Abstract 388: Impact of Individual Acute Phase Serum Amyloid A Isoforms on HDL Metabolism in Mice

Abstract

The acute phase reactant serum amyloid A (SAA) is an HDL apolipoprotein that exhibits biological activities as a pro-inflammatory mediator, but its physiological function(s) are poorly understood. Possible functional differences between SAA1.1 and SAA2.1, the two major SAA isoforms, are also unclear. Mice deficient in either SAA1.1 or SAA2.1 were used to investigate SAA isoform plasma clearance rates and effects on HDL structure, composition and apolipoprotein catabolism. The absence of either isoform did not affect the size of the normally enlarged HDL found in acute phase wild type mice, and did not result in significant changes in HDL lipid composition. Plasma clearance rates of normal and acute phase HDL apolipoproteins were determined using native HDL particles. The fractional clearance rates (FCR’s) of apoA-I, apoA-II and SAA were distinct, indicating that neither normal nor acute phase particles are cleared as intact particles. No significant difference was found between the FCR’s of SAA1.1 and SAA2.1 in acute phase mice, suggesting that the selective deposition of SAA1.1 observed in amyloid plaques is not associated with a difference in the rates of plasma clearance of the isoforms.
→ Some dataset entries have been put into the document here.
Lemma release_keys_holding ks keys s :
  holding (keys ++ ((λ k, key k) <$> ks)) s →
  wp (release_keys ks) (λ _, holding keys) (λ _ _, False) s.
Proof.
  unfold release_keys. intros Hs.
  assert (holding (keys ++ ((λ k, key k) <$> reverse ks)) s) as Hs'.
  { eapply holding_weaken; [|exact Hs]. intros k. rewrite !elem_of_app, fmap_reverse, elem_of_reverse. done. }
  clear Hs. revert s Hs'. induction (reverse ks) as [|k rs IH]; intros s Hs; cbn [for_each].
  { wp_step. by rewrite app_nil_r in Hs. }
  wp_step. wp_call (best_effort_drop KEY_RELEASE_EVENT k (keys ++ ((λ k, key k) <$> rs)));
    [done| |by intros [] s1 Hs1; apply IH|done].
  eapply holding_weaken; [|exact Hs]. cbn. intros p. rewrite !elem_of_app, !elem_of_cons, elem_of_app.
  tauto.
Qed.

(** All of [ks] goes up, whatever happens. *)
Lemma release_all ks s :
  holding ((λ k, key k) <$> ks) s → wp (release_keys ks) (λ _, holding []) (λ _ _, False) s.
Proof. intros Hs. by apply release_keys_holding. Qed.

(** The pattern of the error branches: release what is down, and fail. *)
Lemma release_then_fail {A} ks (e : Failure) s (Q : A → St → Prop) :
  holding ((λ k, key k) <$> ks) s → wp (release_keys ks ;! fail e) Q (λ _, holding []) s.
Proof. intros Hs. wp_step. wp_call release_all; [done| |done]. intros [] s1 Hs1. by wp_step. Qed.

Lemma press_modifiers_holding pressed modifiers s :
  holding ((λ k, key k) <$> pressed) s →
  wp (press_modifiers pressed modifiers)
    (λ pressed' s', pressed' = pressed ++ modifiers ∧ holding ((λ k, key k) <$> pressed') s')
    (λ _, holding []) s.
Proof.
  revert pressed s. induction modifiers as [|m ms IH]; intros pressed s Hs; cbn [press_modifiers].
  { wp_step. by rewrite app_nil_r. }
  wp_step. wp_step. wp_call press_holding; [done|exact Hs|..].
  - intros [] s1 Hs1. wp_call (IH (pressed ++ [m])); [|intros p s2; by rewrite <- (assoc_L (++))|done].
    eapply holding_weaken; [|exact Hs1]. rewrite fmap_app. set_solver.
  - intros e s1 Hs1. by apply release_then_fail.
Qed.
In the absence of the HDL receptor SR-BI, the clearance rate of SAA was reduced by about 30% and remained significantly greater compared to that of apoA-I and apoA-II, indicating a relatively minor role of SR-BI in SAA clearance. These studies contribute to our understanding of the metabolism of SAA and its effects on acute phase HDL composition and catabolism.